Light and Dark Music

With a career in music making and poetry that spans more than four decades, artist John Berenzy has cultivated the ability to create light out of darkness and wholeness from fragments, and with a musical palate encompassing everything from classic rock to classical.

The Queens, New York native and contemporary bard of the blues was recently interviewed to talk shop on song crafting, poetry spinning, and making it as an artist.

Nori Hubert: You’re originally from Queens and grew up around people who actually made music for a living (or lack thereof). How did this contribute to your own identity as a musician, as well as your perception of music’s role in the modern world?
John Berenzy: The musicians that I grew up around both, locally and professionally, were a big influence on me. When I was young, I listened to hard records my grandfather and parents had: Orchestral, Jazz, Blues, Supper Club Pop, Stage play, Novelty. Music in the street was an everyday event too. I heard Eastern European, Latin, Asian, African. It was a cultural basket of delights.

You’ve worked with a number of guitar legends, from Santana to David Bowie to Patti Smith.

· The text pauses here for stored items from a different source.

(** * Discussion-Processor: text utilities and the processing pipeline

    A shallow embedding of [tools.py] (TextProcessor, FileManager,
    ValidationTools, LoggingTools) and of [crew.py] (NewsGroupCrew).

    Conventions of the embedding.
    - A Python [str] is a [list ascii]; the development covers ASCII text.
      [str.isspace], the regex classes [\s] and [\d] and [str.upper] are the
      ASCII restrictions of the Python ones.
    - [re] patterns are values of [regex], run by a backtracking matcher with
      the priorities of Python's engine (greedy repetition, left alternative
      first, leftmost match for [re.search] and [re.sub]).
    - [int(...)] of a digit string is a natural number ([N]) when the
      string has at most 4300 digits; on a longer one it raises ValueError,
      as CPython does under its default limit for the conversion, which
      the program never changes.
    - Calls that leave the program (agents, tasks, the crew, the file
      system, the clock, the process environment) are answered by a record
      of externals; each may return or raise.  Console output ([print]) is
      not part of the state. *)

From Stdlib Require Import List Ascii Bool Arith NArith Lia.
From Stdlib Require String DecimalString DecimalPos DecimalN.
Import ListNotations.
Import String.StringSyntax.

Delimit Scope string_scope with string.

Set Warnings "-register-all".

Local Open Scope char_scope.
Local Open Scope list_scope.

(** ** Strings *)

Definition str := list ascii.

Notation "$ s" := (String.list_ascii_of_string s%string) (at level 1, format "$ s").

Definition ascii_in (lo hi : nat) (c : ascii) : bool :=
  Nat.leb lo (nat_of_ascii c) && Nat.leb (nat_of_ascii c) hi.

(** [str.isspace] on one ASCII character: TAB, LF, VT, FF, CR, the four
    separators FS, GS, RS, US, and the space. *)
Definition is_space (c : ascii) : bool :=
  ascii_in 9 13 c || ascii_in 28 32 c.

(** [\d] on one ASCII character. *)
Definition is_digit (c : ascii) : bool := ascii_in 48 57 c.

Definition newline : ascii := ascii_of_nat 10.

(** [s.lstrip(chars)], [s.rstrip(chars)], [s.strip(chars)], with the set of
    characters given as a predicate. *)
Fixpoint lstrip_by (p : ascii -> bool) (s : str) : str :=
  match s with
  | c :: s' => if p c then lstrip_by p s' else s
  | [] => []
  end.

Definition rstrip_by (p : ascii -> bool) (s : str) : str :=
  rev (lstrip_by p (rev s)).

Definition strip_by (p : ascii -> bool) (s : str) : str :=
  rstrip_by p (lstrip_by p s).

(** [s.strip()] *)
Definition strip (s : str) : str := strip_by is_space s.

(** [s.split(sep)] for a one-character separator: never the empty list. *)
Fixpoint split (sep : ascii) (s : str) : list str :=
  match s with
  | [] => [[]]
  | c :: s' =>
      if Ascii.eqb c sep then [] :: split sep s'
      else match split sep s' with
           | l :: ls => (c :: l) :: ls
           | [] => [[c]]
           end
  end.

(** [sep.join(parts)] *)
Fixpoint join (sep : str) (parts : list str) : str :=
  match parts with
  | [] => []
  | [p] => p
  | p :: ps => p ++ sep ++ join sep ps
  end.

(** [needle in s] *)
Fixpoint starts_with (needle s : str) : bool :=
  match needle, s with
  | [], _ => true
  | _ :: _, [] => false
  | a :: n', b :: s' => Ascii.eqb a b && starts_with n' s'
  end.

Fixpoint contains (needle s : str) : bool :=
  starts_with needle s ||
  match s with
  | [] => false
  | _ :: s' => contains needle s'
  end.

(** [s.upper()] *)
Definition upper_char (c : ascii) : ascii :=
  if ascii_in 97 122 c then ascii_of_nat (nat_of_ascii c - 32) else c.

Definition upper (s : str) : str := map upper_char s.

(** [str(n)] for a natural number. *)
Definition str_of_N (n : N) : str :=
  String.list_ascii_of_string (DecimalString.NilEmpty.string_of_uint (N.to_uint n)).

Definition str_of_nat (n : nat) : str :=
  String.list_ascii_of_string (DecimalString.NilEmpty.string_of_uint (Nat.to_uint n)).

(** What a call can do: return a value, or raise an exception that carries
    a message ([str(e)]). *)
Inductive outcome (A : Type) : Type :=
| Returned (a : A)
| Raised (msg : str).

Arguments Returned {A} a.
Arguments Raised {A} msg.

Definition outcome_map {A B} (f : A -> B) (o : outcome A) : outcome B :=
  match o with
  | Returned a => Returned (f a)
  | Raised e => Raised e
  end.

(** The number a string of decimal digits denotes. *)
Definition digit_val (c : ascii) : N := N.of_nat (nat_of_ascii c - 48).

Definition digits_value (s : str) : N :=
  fold_left (fun acc c => (10 * acc + digit_val c)%N) s 0%N.

(** [sys.get_int_max_str_digits()], which the program leaves at its
    default. *)
Definition int_max_str_digits : nat := 4300.

(** [int(s)] for a string of decimal digits.  The conversion counts the
    digits, leading zeros included, and raises ValueError when there are
    more than the limit allows. *)
Definition int_of_digits (s : str) : outcome N :=
  if Nat.ltb int_max_str_digits (length s) then
    Raised ($"Exceeds the limit (" ++ str_of_nat int_max_str_digits
            ++ $" digits) for integer string conversion: value has "
            ++ str_of_nat (length s)
            ++ $" digits; use sys.set_int_max_str_digits() to increase the limit")
  else Returned (digits_value s).

(** ** Regular expressions *)

Inductive regex : Type :=
| Lit (c : ascii)                 (* one literal character *)
| Class (p : ascii -> bool)       (* [...] or \d, \s *)
| Cat (r1 r2 : regex)             (* r1 r2 *)
| Alt (r1 r2 : regex)             (* r1|r2 *)
| StarC (p : ascii -> bool)       (* C*, greedy, C a one-character class *)
| PlusC (p : ascii -> bool)       (* C+, greedy *)
| Group (r : regex)               (* ( r ), capturing *)
| Bol                             (* ^ *)
| Eol.                            (* $ *)

(** Greedy repetition of a class: the longest run first, then shorter ones. *)
Fixpoint star_c {R : Type} (p : ascii -> bool) (i : nat) (s : str)
    (k : nat -> str -> option R) : option R :=
  match s with
  | c :: s' =>
      if p c then
        match star_c p (S i) s' k with
        | Some x => Some x
        | None => k i s
        end
      else k i s
  | [] => k i []
  end.

(** [rmatch r i s caps k]: match [r] at offset [i], where [s] is the text
    from [i] on; on success hand the new offset, the rest of the text and
    the captured groups to [k]; a [None] from [k] makes the matcher
    backtrack. *)
Fixpoint rmatch {R : Type} (r : regex) (i : nat) (s : str) (caps : list str)
    (k : nat -> str -> list str -> option R) : option R :=
  match r with
  | Lit c =>
      match s with
      | d :: s' => if Ascii.eqb d c then k (S i) s' caps else None
      | [] => None
      end
  | Class p =>
      match s with
      | d :: s' => if p d then k (S i) s' caps else None
      | [] => None
      end
  | Cat r1 r2 => rmatch r1 i s caps (fun i' s' caps' => rmatch r2 i' s' caps' k)
  | Alt r1 r2 =>
      match rmatch r1 i s caps k with
      | Some x => Some x
      | None => rmatch r2 i s caps k
      end
  | StarC p => star_c p i s (fun i' s' => k i' s' caps)
  | PlusC p =>
      match s with
      | d :: s' => if p d then star_c p (S i) s' (fun i' s' => k i' s' caps) else None
      | [] => None
      end
  | Group r1 =>
      rmatch r1 i s caps (fun i' s' caps' => k i' s' (caps' ++ [firstn (i' - i) s]))
  | Bol => if Nat.eqb i 0 then k i s caps else None
  | Eol =>
      match s with
      | [] => k i s caps
      | [c] => if Ascii.eqb c newline then k i s caps else None
      | _ => None
      end
  end.

(** A match: the offset where it ends and its groups. *)
Definition match_at (r : regex) (i : nat) (s : str) : option (nat * list str) :=
  rmatch r i s [] (fun i' _ caps => Some (i', caps)).

(** [re.match(r, s)] *)
Definition re_match (r : regex) (s : str) : option (nat * list str) :=
  match_at r 0 s.

(** [re.search(r, s)]: the leftmost offset with a match. *)
Fixpoint search_from (r : regex) (i : nat) (s : str) : option (nat * list str) :=
  match match_at r i s with
  | Some m => Some m
  | None =>
      match s with
      | [] => None
      | _ :: s' => search_from r (S i) s'
      end
  end.

Definition re_search (r : regex) (s : str) : option (nat * list str) :=
  search_from r 0 s.

(** [m.group(1)] *)
Definition group1 (m : nat * list str) : str := hd [] (snd m).

(** [re.sub(r, repl, s)] for a pattern that matches no empty string (all
    patterns below): scan left to right, replace each match, go on after
    it.  [skip] counts the characters of the current match still to pass. *)
Fixpoint sub_from (r : regex) (repl : str) (skip i : nat) (s : str) : str :=
  match s with
  | [] => []
  | c :: s' =>
      match skip with
      | S n => sub_from r repl n (S i) s'
      | 0 =>
          match match_at r i s with
          | Some (j, _) =>
              if Nat.ltb i j then repl ++ sub_from r repl (j - i - 1) (S i) s'
              else c :: sub_from r repl 0 (S i) s'
          | None => c :: sub_from r repl 0 (S i) s'
          end
      end
  end.

Definition re_sub (r : regex) (repl : str) (s : str) : str :=
  sub_from r repl 0 0 s.

(** ** TextProcessor *)

Definition is_char (c : ascii) : ascii -> bool := Ascii.eqb c.
Definition not_char (c : ascii) : ascii -> bool := fun d => negb (Ascii.eqb d c).

(** [\(o[^c]*\c] for a pair of delimiters, e.g. r"\([^)]*\)". *)
Definition re_delimited (o c : ascii) : regex :=
  Cat (Lit o) (Cat (StarC (not_char c)) (Lit c)).

(** r"\s+" *)
Definition re_spaces : regex := PlusC is_space.

(** r"\n\s*\n\s*\n+" *)
Definition re_blank_lines : regex :=
  Cat (Lit newline) (Cat (StarC is_space) (Cat (Lit newline)
    (Cat (StarC is_space) (PlusC (is_char newline))))).

Definition clean_dialogue (text : str) : str :=
  match text with
  | [] => []
  | _ =>
      let cleaned := re_sub (re_delimited "(" ")") [] text in
      let cleaned := re_sub (re_delimited "[" "]") [] cleaned in
      let cleaned := re_sub (re_delimited "{" "}") [] cleaned in
      let cleaned := re_sub re_spaces $" " cleaned in
      let cleaned := re_sub re_blank_lines [newline; newline] cleaned in
      let lines := map strip (split newline cleaned) in
      let cleaned :=
        join [newline] (filter (fun line => negb (Nat.eqb (length line) 0)) lines) in
      strip cleaned
  end.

Who would you say are your biggest influences?
DJango Reinhardt was an early favorite. He was aggressive yet tender and despite his compromised left hand, he was quick witted and imaginative. Robert Johnson, the legendary blues acoustic guitarist, was a great solo self-accompanist and singer songwriter and I learned a lot about counterpoint rhythm and singing over intricate guitar parts from him. Bob Dylan was a huge influence in regards to lyrics and the importance of getting inside a song. He taught me to be myself. The Beatles and The Rolling Stones were the yin & yang of early rock n’ Roll and got me to research their influences and, therefore enlarge my musical vocabulary. Jimi Hendrix exploded in the sonic capabilities of the guitar and got me to hear things not previously explored. David Bowie taught me how to create art as a persona and brought a cool humanness to experimentation and he looked great, ha ha. Miles Davis, the great Jazz trumpeter, taught me to respect space and phrase in a cool way. I learned about modal playing from him and a respect for experimentation. In Classical, Samuel Barbers, "Adagio for Strings" pulled at my very being, as did Gorecki. Classical music taught me how to layer different guitars as melodies, Jazz taught me improvisation, and Blues Country and Soul taught me how to keep it real. Reggae also was integral for undulated rhythms. I should mention that I get a lot of ideas from fine art and architecture.

A lot has changed in rock and roll since the 1970s, especially since many of the Greats have passed away in recent years. Do you think rock has lost its original spirit, or has it simply evolved for a new generation?
Technology has made it easier to sound perfect which has rendered a lot of music soulless and disposable. I like to hear people reaching for the stars even if it's not technically perfect. Music will continue to evolve as long as people live.

In addition to music, you’re also a published poet. Can you speak to how poetry and music feed each other, and your experience in creating both?
Poetry is the language of dreams. It says a lot in sometimes a few lines. It defies logic, space and time and saved my life from banality and advertising. It's the highest rung on the ladder.      

What does the songwriting process look like for you?
The songwriting process for me can start with a one word concept or story like a play. Characterization and the staging become an arrangement. Sometimes it's a chord or a riff.

Do you have a favorite album or poetry collection that you’ve created thus far?
I always am drawn to the most recent work in my catalogue. When I venture back through all the songs my mood governs what I'm drawn to. "Evolve" was my first book of poetry and "Blood of the Rose" is my second, but I need a publisher to continue.  

Any current projects you’re working on?
I have just started a new album with the working title of Forevermore.

What advice would you give today’s young artists trying to make a name for themselves?
My only advice to young people as artists would be to be your honest self as you continue to change and evolve. As Woody Guthrie once said, "Take it easy, but take it."